TASK TO COMPLETE.
The required output is every line from the beginning of the entries below through the line that includes "hs_PoolIndexStorage st' = hs_PoolIndexStorage st →", copied exactly.

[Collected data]
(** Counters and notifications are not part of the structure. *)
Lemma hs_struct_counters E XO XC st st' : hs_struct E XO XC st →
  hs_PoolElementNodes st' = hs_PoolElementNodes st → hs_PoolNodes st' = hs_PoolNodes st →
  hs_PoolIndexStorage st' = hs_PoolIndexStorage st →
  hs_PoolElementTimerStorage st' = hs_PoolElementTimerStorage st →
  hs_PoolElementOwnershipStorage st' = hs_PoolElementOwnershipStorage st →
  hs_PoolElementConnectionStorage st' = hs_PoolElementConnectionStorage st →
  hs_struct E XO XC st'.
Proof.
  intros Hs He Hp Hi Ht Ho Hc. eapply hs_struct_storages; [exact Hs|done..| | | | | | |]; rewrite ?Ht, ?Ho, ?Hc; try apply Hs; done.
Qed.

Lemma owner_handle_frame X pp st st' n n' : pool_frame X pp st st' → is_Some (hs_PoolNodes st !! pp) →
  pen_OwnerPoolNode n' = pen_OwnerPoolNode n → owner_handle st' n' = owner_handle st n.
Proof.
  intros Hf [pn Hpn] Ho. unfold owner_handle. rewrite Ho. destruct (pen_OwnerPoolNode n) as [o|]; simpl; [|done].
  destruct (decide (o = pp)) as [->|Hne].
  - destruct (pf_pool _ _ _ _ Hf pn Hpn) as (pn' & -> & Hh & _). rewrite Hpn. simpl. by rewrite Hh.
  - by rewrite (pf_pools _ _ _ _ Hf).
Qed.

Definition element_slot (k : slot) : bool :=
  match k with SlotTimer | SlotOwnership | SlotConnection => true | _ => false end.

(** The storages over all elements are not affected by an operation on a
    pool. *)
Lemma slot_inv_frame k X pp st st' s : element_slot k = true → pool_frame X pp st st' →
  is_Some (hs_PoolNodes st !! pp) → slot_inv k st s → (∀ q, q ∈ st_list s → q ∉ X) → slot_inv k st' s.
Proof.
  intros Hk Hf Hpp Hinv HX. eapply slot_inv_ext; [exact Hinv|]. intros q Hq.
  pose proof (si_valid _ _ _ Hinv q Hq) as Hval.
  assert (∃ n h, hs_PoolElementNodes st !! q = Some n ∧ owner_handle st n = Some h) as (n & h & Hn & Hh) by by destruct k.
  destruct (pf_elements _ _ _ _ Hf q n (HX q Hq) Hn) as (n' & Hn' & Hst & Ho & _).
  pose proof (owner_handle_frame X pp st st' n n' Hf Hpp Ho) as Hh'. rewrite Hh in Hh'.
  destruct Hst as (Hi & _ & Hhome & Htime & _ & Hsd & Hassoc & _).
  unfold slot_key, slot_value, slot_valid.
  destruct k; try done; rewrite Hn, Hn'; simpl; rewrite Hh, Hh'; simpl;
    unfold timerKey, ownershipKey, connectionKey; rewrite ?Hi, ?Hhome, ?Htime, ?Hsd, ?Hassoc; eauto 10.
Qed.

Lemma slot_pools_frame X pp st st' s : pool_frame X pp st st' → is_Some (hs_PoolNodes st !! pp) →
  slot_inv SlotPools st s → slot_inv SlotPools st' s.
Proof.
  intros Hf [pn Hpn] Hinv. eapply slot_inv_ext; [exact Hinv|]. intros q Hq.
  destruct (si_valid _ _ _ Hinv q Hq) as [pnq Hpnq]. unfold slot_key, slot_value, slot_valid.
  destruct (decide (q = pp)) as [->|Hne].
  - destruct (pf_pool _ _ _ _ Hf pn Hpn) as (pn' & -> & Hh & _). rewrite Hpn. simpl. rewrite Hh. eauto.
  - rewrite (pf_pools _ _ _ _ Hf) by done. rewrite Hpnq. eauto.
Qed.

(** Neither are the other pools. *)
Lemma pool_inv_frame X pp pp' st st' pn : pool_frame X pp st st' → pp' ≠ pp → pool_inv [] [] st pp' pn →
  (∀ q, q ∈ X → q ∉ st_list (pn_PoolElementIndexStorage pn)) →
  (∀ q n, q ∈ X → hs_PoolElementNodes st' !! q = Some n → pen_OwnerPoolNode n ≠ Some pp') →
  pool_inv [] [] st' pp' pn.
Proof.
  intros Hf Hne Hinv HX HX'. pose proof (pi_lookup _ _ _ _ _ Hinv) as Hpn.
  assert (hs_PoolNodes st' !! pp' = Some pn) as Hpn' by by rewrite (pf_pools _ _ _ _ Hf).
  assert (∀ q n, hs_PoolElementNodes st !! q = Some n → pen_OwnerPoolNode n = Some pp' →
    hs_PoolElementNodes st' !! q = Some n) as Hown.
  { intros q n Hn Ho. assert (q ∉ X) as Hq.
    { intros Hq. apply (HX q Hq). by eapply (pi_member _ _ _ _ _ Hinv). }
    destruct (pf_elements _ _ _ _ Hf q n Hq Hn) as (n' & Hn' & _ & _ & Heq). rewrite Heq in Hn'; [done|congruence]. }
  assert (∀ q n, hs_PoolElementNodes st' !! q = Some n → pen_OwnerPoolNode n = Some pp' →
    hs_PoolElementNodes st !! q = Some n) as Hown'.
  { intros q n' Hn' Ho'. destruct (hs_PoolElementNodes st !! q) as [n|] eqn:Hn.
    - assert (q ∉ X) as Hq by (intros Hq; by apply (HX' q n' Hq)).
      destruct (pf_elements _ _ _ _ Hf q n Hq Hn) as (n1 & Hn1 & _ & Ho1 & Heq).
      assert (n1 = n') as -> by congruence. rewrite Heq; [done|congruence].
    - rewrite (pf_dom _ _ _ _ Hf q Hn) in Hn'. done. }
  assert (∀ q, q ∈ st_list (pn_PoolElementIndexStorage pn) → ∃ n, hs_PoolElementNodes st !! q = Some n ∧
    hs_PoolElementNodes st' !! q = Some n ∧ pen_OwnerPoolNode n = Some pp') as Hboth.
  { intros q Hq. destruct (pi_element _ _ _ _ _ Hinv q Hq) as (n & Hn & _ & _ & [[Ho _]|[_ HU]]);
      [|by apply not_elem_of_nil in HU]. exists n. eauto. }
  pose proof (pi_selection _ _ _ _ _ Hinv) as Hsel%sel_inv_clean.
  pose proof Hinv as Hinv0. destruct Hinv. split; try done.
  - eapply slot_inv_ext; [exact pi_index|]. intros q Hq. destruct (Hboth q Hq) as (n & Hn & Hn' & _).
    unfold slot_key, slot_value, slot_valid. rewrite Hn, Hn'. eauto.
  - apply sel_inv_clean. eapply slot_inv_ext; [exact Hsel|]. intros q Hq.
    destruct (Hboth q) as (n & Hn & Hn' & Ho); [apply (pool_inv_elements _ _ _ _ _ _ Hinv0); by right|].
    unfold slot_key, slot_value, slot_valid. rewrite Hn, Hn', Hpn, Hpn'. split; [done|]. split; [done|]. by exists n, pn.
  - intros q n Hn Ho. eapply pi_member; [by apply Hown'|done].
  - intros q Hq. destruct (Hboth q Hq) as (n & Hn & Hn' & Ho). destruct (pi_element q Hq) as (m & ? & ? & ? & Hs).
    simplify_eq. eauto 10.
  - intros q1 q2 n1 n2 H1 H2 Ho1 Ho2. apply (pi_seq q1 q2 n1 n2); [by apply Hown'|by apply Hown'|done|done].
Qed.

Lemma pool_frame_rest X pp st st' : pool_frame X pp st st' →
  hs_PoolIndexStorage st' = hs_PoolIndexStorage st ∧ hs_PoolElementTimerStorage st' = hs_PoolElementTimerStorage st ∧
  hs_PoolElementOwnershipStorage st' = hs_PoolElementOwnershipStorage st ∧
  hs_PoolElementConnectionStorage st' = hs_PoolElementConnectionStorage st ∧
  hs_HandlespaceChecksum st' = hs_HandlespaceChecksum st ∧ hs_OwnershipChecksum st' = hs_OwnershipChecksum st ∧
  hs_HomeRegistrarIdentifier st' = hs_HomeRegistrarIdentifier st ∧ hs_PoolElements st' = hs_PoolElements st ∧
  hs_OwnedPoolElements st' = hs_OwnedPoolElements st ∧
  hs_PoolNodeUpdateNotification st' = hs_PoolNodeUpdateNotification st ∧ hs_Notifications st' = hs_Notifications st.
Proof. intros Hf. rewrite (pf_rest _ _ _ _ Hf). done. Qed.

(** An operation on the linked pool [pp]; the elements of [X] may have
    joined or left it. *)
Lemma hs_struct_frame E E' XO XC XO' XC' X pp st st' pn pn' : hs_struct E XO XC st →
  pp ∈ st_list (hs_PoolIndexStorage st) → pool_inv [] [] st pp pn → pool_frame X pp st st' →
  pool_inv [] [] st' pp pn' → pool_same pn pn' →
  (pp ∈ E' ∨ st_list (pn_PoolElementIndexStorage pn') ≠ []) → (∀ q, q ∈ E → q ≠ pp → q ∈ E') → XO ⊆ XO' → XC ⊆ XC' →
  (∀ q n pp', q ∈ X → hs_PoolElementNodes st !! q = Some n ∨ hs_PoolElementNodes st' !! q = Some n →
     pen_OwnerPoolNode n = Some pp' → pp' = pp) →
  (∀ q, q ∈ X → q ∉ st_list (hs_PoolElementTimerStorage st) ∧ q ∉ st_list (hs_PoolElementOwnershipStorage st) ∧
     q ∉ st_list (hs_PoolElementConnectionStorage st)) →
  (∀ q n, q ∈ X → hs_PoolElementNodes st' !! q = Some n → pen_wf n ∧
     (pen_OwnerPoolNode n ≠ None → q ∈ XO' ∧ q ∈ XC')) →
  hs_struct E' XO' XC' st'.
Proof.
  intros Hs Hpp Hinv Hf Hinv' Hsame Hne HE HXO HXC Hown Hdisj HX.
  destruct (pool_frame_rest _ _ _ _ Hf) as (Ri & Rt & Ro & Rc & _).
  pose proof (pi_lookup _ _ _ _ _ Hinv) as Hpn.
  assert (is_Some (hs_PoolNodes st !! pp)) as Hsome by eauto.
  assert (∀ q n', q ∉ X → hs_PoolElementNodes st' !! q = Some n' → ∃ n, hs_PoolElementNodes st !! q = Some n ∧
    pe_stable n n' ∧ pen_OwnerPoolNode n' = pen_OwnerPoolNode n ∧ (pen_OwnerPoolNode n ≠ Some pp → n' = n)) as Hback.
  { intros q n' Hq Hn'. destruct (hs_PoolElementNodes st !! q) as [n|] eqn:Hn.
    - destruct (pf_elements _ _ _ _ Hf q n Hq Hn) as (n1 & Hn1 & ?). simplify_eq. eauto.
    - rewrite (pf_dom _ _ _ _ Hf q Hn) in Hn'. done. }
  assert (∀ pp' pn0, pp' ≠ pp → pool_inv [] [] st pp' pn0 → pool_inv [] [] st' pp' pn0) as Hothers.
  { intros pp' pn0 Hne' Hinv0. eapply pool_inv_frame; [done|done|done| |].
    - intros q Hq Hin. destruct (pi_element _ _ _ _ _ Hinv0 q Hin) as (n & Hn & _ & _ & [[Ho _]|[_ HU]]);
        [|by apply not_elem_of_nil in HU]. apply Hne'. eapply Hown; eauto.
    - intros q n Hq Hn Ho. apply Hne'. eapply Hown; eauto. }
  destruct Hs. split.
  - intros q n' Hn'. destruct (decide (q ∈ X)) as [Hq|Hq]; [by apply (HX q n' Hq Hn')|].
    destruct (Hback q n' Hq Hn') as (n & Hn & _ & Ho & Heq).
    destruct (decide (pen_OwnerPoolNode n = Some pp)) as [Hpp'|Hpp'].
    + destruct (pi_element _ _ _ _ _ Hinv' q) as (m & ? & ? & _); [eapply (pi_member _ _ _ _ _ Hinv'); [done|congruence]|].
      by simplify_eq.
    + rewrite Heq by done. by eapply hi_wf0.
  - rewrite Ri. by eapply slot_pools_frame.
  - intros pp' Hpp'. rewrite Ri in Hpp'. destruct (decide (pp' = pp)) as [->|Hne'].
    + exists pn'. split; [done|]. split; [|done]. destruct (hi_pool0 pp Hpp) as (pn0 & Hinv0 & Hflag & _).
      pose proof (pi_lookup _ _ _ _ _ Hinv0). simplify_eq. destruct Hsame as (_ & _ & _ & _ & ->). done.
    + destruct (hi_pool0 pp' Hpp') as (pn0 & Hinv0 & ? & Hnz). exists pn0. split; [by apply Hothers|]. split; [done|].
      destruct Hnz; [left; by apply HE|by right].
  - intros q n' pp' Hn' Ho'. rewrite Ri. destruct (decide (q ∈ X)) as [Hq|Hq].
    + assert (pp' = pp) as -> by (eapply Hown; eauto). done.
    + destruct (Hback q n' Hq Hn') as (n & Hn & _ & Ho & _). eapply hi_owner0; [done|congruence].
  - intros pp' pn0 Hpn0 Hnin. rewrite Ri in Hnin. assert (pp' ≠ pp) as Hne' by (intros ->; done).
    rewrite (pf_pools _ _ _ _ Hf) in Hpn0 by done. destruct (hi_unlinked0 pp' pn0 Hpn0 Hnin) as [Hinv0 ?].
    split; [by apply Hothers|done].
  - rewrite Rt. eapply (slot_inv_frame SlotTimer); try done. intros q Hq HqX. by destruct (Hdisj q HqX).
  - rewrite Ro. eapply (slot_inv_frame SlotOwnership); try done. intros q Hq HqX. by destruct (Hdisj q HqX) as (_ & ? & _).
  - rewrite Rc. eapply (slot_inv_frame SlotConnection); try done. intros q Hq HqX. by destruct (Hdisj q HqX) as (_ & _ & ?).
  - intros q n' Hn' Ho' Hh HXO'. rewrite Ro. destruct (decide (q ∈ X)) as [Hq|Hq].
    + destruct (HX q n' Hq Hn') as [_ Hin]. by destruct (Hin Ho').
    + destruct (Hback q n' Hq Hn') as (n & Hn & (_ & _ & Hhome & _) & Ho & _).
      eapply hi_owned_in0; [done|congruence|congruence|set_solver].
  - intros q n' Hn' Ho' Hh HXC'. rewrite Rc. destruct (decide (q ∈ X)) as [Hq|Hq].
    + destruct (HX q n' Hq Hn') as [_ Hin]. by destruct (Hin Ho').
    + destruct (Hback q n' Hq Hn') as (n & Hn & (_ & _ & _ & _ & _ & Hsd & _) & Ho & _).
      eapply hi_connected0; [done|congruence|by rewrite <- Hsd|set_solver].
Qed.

SOLUTION FOR THIS PROBLEM.
(** Counters and notifications are not part of the structure. *)
Lemma hs_struct_counters E XO XC st st' : hs_struct E XO XC st →
  hs_PoolElementNodes st' = hs_PoolElementNodes st → hs_PoolNodes st' = hs_PoolNodes st →
  hs_PoolIndexStorage st' = hs_PoolIndexStorage st →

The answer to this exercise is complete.